From the start, the pair set out to build a brand; an almost uniquely astute thing for a British product design company to do. Having the consultancy’s name moulded into products such as a series of watches by Casio is the outcome of that process, as well as a catalyst to its further development. The brand was built through self-promotion, but its centre of gravity was styling. In the early Eighties, before Memphis, Colani and Cranbrook had dented Modernism’s monochrome mindset, styling was still connected with the excesses of Fifties American consumerism and built-in obsolescence. Design’s great and good considered it meretricious and superficial. There are still establishment designers who gag on their hairshirts at the mention of the word. Seymour Powell made styling its mission. Within the first year, with no major products in its portfolio, the consultancy had three or four big-name clients. It had, as Seymour puts it, “tied the right fly”.

The company’s high hit rate in adding to its client list some of the biggest names in consumer products – Tefal, Clairol, Yamaha, Casio – owes much to the partners’ articulation of words like design, function and styling. The “X factor” that they talked about may have just been the extra, creative spice that all good designers bring to the process, but it was also the bit that few of them can easily or alluringly express in words. “We describe things around the product much more than the thing itself,” says Powell. “We paint a picture of what we do through anecdotes, through understandings, through how we see things, how the client sees things, without trying to define what design is.”

“The very fact that these words are difficult to define,” adds Seymour, “means that when you talk to a new client – and this is where the magic fairy lives in this conundrum – the first thing you do is try to work out what their vocabulary actually is. There are some clients we work with where how a product looks, even how it works, is seen as some sort of vanity, and all they really want to talk about is how much it is going to add to the bottom line. That’s what it comes down to for designers: we’re trying to create wealth for the client. While some people have trouble talking about styling, a lot of designers have trouble talking about dosh.”

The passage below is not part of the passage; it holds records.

(** The service ([db] is [this.db], a handle numbered by order of
    opening), the browser's database, and two counters: the handles that
    [openDB] has returned and the [upgrade] callbacks that have run. *)
Record State := mkState {
  database : Database;
  db : option nat;
  handles : nat;
  upgrades : nat }.

Inductive Task :=
| CallInit
| AwaitOpenDB
| AwaitCount
| AwaitAdd (note : SessionNote.t) (rest : list SessionNote.t).

Definition dbVersion : Z := 3.

(** The [upgrade] callback: each missing object store is created. *)
Definition upgrade (names : gset string) : gset string :=
  names ∪ {["outbox"]} ∪ {["syncConflicts"]} ∪ {["cache"]} ∪ {["sessionNotes"]}.

(** [openDB(name, version, {upgrade})] of the idb library: a stored version
    above the requested one rejects, one below it runs [upgrade] in a
    version-change transaction, an equal one opens the database as it is.
    The result is the database and whether [upgrade] ran. *)
Definition openDB (d : Database) : option (Database * bool) :=
  if dbVersion <? version d then None
  else if version d <? dbVersion then
    Some (mkDatabase dbVersion (upgrade (objectStoreNames d)) (noteRecords d), true)
  else Some (d, false).

Section Samples.

(** [new Date(ms).toISOString().split('T')[0]] *)
Variable isoDate : Z → string.

Definition sampleNotes (now : Z) : list SessionNote.t :=
  [ SessionNote.mk "1" "John Doe"
      "Completed daily activities. Client was responsive and engaged."
      (now - 86400000) (isoDate (now - 86400000));
    SessionNote.mk "2" "Jane Smith"
      "Assisted with meal preparation and medication administration."
      (now - 172800000) (isoDate (now - 172800000)) ].

(** The loop of [initializeSampleData] entering its next iteration. *)
Definition addNext (notes : list SessionNote.t) (st : State) : State * list Task :=
  match notes with
  | [] => (st, [])
  | note :: rest => (st, [AwaitAdd note rest])
  end.

Definition step (now : Z) (t : Task) (st : State) : State * list Task :=
  match t with
  | CallInit =>
      match db st with
      | Some _ => (st, [])
      | None => (st, [AwaitOpenDB])
      end
  | AwaitOpenDB =>
      match openDB (database st) with
      | None => (st, [])
      | Some (d, upgraded) =>
          let st' :=
            mkState d (Some (handles st)) (S (handles st))
              (if upgraded then S (upgrades st) else upgrades st) in
          if bool_decide ("sessionNotes" ∈ objectStoreNames d)
          then (st', [AwaitCount])
          else (st', [])
      end
  | AwaitCount =>
      if (size (noteRecords (database st)) =? 0)%nat
      then addNext (sampleNotes now) st
      else (st, [])
  | AwaitAdd note rest =>
      let d := database st in
      match noteRecords d !! SessionNote.id note with
      | Some _ => (st, [])
      | None =>
          addNext rest
            (mkState
               (mkDatabase (version d) (objectStoreNames d)
                  (<[SessionNote.id note := note]> (noteRecords d)))
               (db st) (handles st) (upgrades st))
      end
  end.

End Samples.

(** A browser profile that has never opened the database. *)
Definition fresh : State := mkState (mkDatabase 0 ∅ ∅) None 0 0.

End Init.

(* ===================================================================== *)
(** ** Vocabulary of the statements *)
(* ===================================================================== *)

(** The invariant of the [outbox] object store: keys are generated in
    increasing order starting at 1 and never reused. *)
Definition outbox_wf (s : Store) : Prop :=
  StronglySorted (λ a b, OutboxItem.id a < OutboxItem.id b) (outbox s)
  ∧ Forall (λ it, 0 < OutboxItem.id it < outboxKey s) (outbox s)
  ∧ 0 < outboxKey s.

(** Every queued record is a mutation the router may have queued. *)
Definition pendingMutations (l : list OutboxItem.t) : Prop :=
  Forall (λ it, isMutationMethod (OutboxItem.method it) = true) l.

(** The order in which the [by-timestamp] index lists the queue: by
    timestamp, records with equal timestamps by key, that is, by insertion. *)
Definition indexOrder (a b : OutboxItem.t) : Prop :=
  OutboxItem.timestamp a < OutboxItem.timestamp b
  ∨ (OutboxItem.timestamp a = OutboxItem.timestamp b ∧ OutboxItem.id a ≤ OutboxItem.id b).

(** Timestamps do not decrease along the queue. *)
Definition enqueuedInTimeOrder (l : list OutboxItem.t) : Prop :=
  StronglySorted (λ a b, OutboxItem.timestamp a ≤ OutboxItem.timestamp b) l.

(** The remote call a queued mutation stands for: its method and url, with
    its payload as body, a DELETE carrying none. *)
Definition callOf (item : OutboxItem.t) : HttpRequest :=
  mkRequest (OutboxItem.method item) (OutboxItem.url item)
    (if String.eqb (OutboxItem.method item) "DELETE" then JsNull
     else OutboxItem.payload item).

(** What one replay adds to the HTTP log. *)
Definition exchange (remote : Remote) (item : OutboxItem.t) : list NetEvent :=
  [Issued (callOf item); Settled item (remote item)].

Definition replay (remote : Remote) (items : list OutboxItem.t) : list NetEvent :=
  flat_map (exchange remote) items.

(** No call is issued while another one is in flight. *)
Fixpoint sequentialFrom (busy : bool) (net : list NetEvent) : bool :=
  match net with
  | [] => true
  | Issued _ :: net' => negb busy && sequentialFrom true net'
  | Settled _ _ :: net' => busy && sequentialFrom false net'
  end.

Definition oneInFlight (net : list NetEvent) : bool := sequentialFrom false net.

(** The drain goes on after this item: the call succeeded or was rejected
    with a client error. *)
Definition continuing (remote : Remote) (item : OutboxItem.t) : bool :=
  match remote item with
  | Replied _ => true
  | Failed error => isClientError (err_status error)
  end.

(** The drain takes this item out of the queue once it has dealt with it:
    the call was answered with a response that is not [null] or
    [undefined], or it was rejected with a client error. *)
Definition dequeued (remote : Remote) (item : OutboxItem.t) : bool :=
  match remote item with
  | Replied response => negb (nullish response)
  | Failed error => isClientError (err_status error)
  end.

(** The keys of [items] that such a drain takes out of the queue. *)
Definition dequeuedKeys (remote : Remote) (items : list OutboxItem.t) : list Z :=
  OutboxItem.id <$> filter (λ it, dequeued remote it = true) items.

(** The items a drain of [items] gets through, and the item it halts on. *)
Fixpoint handled (remote : Remote) (items : list OutboxItem.t) : list OutboxItem.t :=
  match items with
  | [] => []
  | item :: rest => if continuing remote item then item :: handled remote rest else []
  end.

Fixpoint halting (remote : Remote) (items : list OutboxItem.t) : option OutboxItem.t :=
  match items with
  | [] => None
  | item :: rest => if continuing remote item then halting remote rest else Some item
  end.

(** The items a drain of [items] sends to the remote side. *)
Definition attempted (remote : Remote) (items : list OutboxItem.t) : list OutboxItem.t :=
  handled remote items ++ option_list (halting remote items).

(** The client errors among [items], each with the error received. *)
Fixpoint conflictsFor (remote : Remote) (items : list OutboxItem.t)
    : list (OutboxItem.t * HttpErrorResponse) :=
  match items with
  | [] => []
  | item :: rest =>
      match remote item with
      | Failed error =>
          if isClientError (err_status error)
          then (item, error) :: conflictsFor remote rest
          else conflictsFor remote rest
      | Replied _ => conflictsFor remote rest
      end
  end.

(** A conflict record made from a queued item and the error it received. *)
Definition recordsConflict (p : OutboxItem.t * HttpErrorResponse) (c : SyncConflict.t) : Prop :=
  SyncConflict.url c = OutboxItem.url p.1
  ∧ SyncConflict.method c = OutboxItem.method p.1
  ∧ SyncConflict.payload c = OutboxItem.payload p.1
  ∧ SyncConflict.error c = conflictError p.2
  ∧ (OutboxItem.timestamp p.1 ≠ 0 → SyncConflict.timestamp c = OutboxItem.timestamp p.1).

(** The status while draining [total] items, once [done] have been handled. *)
Definition statusAfter (remote : Remote) (total : Z) (done : list OutboxItem.t) : SyncStatus :=
  mkStatus true total (Z.of_nat (length done)) (Z.of_nat (length (conflictsFor remote done))).

(** The status a halted drain leaves. *)
Definition haltedStatus (remote : Remote) (total : Z) (done : list OutboxItem.t) : SyncStatus :=
  mkStatus false total (Z.of_nat (length done)) (Z.of_nat (length (conflictsFor remote done))).

(** The status a drain of [items] ends with. *)
Definition finalStatus (remote : Remote) (total : Z) (items : list OutboxItem.t) : SyncStatus :=
  match halting remote items with
  | Some _ => haltedStatus remote total (handled remote items)
  | None => idleStatus
  end.

(** All prefixes of a list, shortest first. *)
Fixpoint prefixes {A : Type} (l : list A) : list (list A) :=
  [] :: match l with
        | [] => []
        | x :: l' => map (cons x) (prefixes l')
        end.

(** The work left in a configuration, for termination: each pending
    operation weighs more than all it can still spawn. *)
Definition load {W T : Type} (weight : W → T → nat) (c : Config W T) : nat :=
  sum_list_with (weight (world c)) (pool c).

Definition taskWeight (w : World) (t : Task) : nat :=
  match t with
  | CallSync => 4 * length (outbox (store w)) + 7
  | AwaitGetOutbox => 4 * length (outbox (store w)) + 6
  | AwaitResponse _ rest => 4 * length rest + 5
  | AwaitAddConflict _ _ rest => 4 * length rest + 4
  | AwaitRemoveConflicted _ rest => 4 * length rest + 3
  | AwaitRemoveReplayed _ => 1
  | AwaitRemaining => 1
  end%nat.

(** A queued record that [processItem] accepts. *)
Definition replayable (item : OutboxItem.t) : Prop :=
  OutboxItem.id item ≠ 0 ∧ isMutationMethod (OutboxItem.method item) = true.

(** *** The invariant of one drain

    One call of [sync()] on the world [w0], the remote side answering by
    [remote].  The drain itself is sequential: at any time it waits for at
    most one operation, and what it has published, logged and recorded is
    determined by the items [done] it has dealt with.  Beside it, the
    removals of replayed items are pending, in any number; the keys
    removed and those whose removal is pending are the [dequeuedKeys] of
    [done]. *)
Section DrainInvariant.

Variables (remote : Remote) (w0 : World).

Definition snapshot : list OutboxItem.t := getOutbox (store w0).
Definition total : Z := Z.of_nat (length snapshot).

(** What the world shows beyond [w0]. *)
Definition Shows (w : World) (pubs : list SyncStatus) (st : SyncStatus)
    (added : list SyncConflict.t) (net : list NetEvent) : Prop :=
  published w = published w0 ++ pubs
  ∧ currentStatus w = st
  ∧ syncConflicts (store w) = syncConflicts (store w0) ++ added
  ∧ network w = network w0 ++ net.

Definition statuses (done : list OutboxItem.t) : list SyncStatus :=
  statusAfter remote total <$> prefixes done.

Seymour Powell’s most lasting contribution to the design industry has been in forcing design into the public arena. Its unalloyed enthusiasm for what it does has carried the name into sections of the media hitherto dead to design. It has also won new support for the profession. Seymour is caustic about the industry’s wallflowers: “I look at how some design companies grub around in the mire with no idea at all about how to promote their importance and then come back and whinge ‘well, we’re such a poorly paid profession and nobody appreciates us’. They don’t realise how they are part of the problem instead of the solution.”